WORK ITEM: Track down every line below that holds "constructor" and copy it.

*** Opening of MATERIAL FOR THE TASK ***

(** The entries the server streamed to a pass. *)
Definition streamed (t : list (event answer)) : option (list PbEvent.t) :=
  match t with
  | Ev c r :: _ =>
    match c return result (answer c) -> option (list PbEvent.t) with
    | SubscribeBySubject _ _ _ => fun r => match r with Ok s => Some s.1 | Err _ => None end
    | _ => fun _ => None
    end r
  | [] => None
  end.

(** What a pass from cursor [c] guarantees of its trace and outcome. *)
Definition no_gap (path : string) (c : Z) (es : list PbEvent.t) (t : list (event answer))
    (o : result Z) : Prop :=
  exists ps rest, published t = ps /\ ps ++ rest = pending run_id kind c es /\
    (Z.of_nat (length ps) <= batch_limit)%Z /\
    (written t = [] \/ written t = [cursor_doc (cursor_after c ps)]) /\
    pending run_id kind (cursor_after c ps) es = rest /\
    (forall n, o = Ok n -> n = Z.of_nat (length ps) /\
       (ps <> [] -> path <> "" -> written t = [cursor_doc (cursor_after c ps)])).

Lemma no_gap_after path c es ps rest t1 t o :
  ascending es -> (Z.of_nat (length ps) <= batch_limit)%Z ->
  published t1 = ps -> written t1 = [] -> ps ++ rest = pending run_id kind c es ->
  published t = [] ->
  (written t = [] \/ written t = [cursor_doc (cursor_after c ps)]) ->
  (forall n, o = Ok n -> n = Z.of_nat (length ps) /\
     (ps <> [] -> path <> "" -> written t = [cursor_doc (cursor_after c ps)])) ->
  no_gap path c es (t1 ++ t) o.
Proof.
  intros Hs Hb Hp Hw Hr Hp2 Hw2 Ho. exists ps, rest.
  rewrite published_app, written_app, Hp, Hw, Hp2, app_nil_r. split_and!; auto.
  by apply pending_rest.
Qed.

*** Close of MATERIAL FOR THE TASK ***
*** Opening of MATERIAL FOR THE TASK ***

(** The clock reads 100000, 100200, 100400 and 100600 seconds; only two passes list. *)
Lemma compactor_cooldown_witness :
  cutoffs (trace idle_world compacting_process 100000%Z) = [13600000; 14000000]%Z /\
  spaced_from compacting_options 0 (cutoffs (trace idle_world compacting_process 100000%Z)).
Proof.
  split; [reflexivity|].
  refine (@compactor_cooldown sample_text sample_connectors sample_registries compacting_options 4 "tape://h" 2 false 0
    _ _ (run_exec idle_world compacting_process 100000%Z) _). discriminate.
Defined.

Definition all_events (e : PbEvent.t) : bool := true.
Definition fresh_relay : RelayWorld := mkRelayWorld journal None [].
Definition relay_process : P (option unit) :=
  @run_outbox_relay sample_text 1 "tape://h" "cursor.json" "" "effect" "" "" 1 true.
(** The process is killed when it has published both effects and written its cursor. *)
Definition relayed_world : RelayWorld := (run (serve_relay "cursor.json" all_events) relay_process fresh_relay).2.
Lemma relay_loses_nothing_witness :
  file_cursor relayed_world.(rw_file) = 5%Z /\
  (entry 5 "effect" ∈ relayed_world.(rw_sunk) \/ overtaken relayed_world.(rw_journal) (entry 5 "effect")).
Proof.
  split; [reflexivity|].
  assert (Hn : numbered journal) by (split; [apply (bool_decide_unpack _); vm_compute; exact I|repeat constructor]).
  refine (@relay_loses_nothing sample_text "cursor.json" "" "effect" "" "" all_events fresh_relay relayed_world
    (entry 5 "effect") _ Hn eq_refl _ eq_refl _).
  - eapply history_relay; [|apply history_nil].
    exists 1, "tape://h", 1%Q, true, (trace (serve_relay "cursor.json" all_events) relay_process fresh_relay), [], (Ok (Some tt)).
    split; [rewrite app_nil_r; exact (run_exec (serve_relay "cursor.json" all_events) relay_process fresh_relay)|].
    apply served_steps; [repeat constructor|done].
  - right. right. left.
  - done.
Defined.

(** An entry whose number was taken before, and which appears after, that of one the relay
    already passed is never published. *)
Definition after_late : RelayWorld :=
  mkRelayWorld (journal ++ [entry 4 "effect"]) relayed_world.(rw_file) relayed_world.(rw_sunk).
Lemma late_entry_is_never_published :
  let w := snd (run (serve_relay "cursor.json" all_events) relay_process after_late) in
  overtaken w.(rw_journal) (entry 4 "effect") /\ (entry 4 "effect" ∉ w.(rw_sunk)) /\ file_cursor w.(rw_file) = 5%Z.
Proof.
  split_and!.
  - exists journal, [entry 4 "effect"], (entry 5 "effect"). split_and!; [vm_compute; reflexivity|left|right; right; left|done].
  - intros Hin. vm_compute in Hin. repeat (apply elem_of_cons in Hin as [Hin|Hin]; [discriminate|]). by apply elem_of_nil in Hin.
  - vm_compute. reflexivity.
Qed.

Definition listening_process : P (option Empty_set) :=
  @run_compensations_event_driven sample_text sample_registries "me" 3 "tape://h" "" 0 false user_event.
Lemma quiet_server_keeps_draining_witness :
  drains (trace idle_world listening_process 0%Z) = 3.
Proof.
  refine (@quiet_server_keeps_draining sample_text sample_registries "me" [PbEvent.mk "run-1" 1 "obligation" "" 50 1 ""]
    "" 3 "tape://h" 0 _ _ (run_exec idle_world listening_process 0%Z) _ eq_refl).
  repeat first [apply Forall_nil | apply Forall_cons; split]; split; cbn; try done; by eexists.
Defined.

*** Close of MATERIAL FOR THE TASK ***

RESPONSE:
  assert (Hn : numbered journal) by (split; [apply (bool_decide_unpack _); vm_compute; exact I|repeat constructor]).
    apply served_steps; [repeat constructor|done].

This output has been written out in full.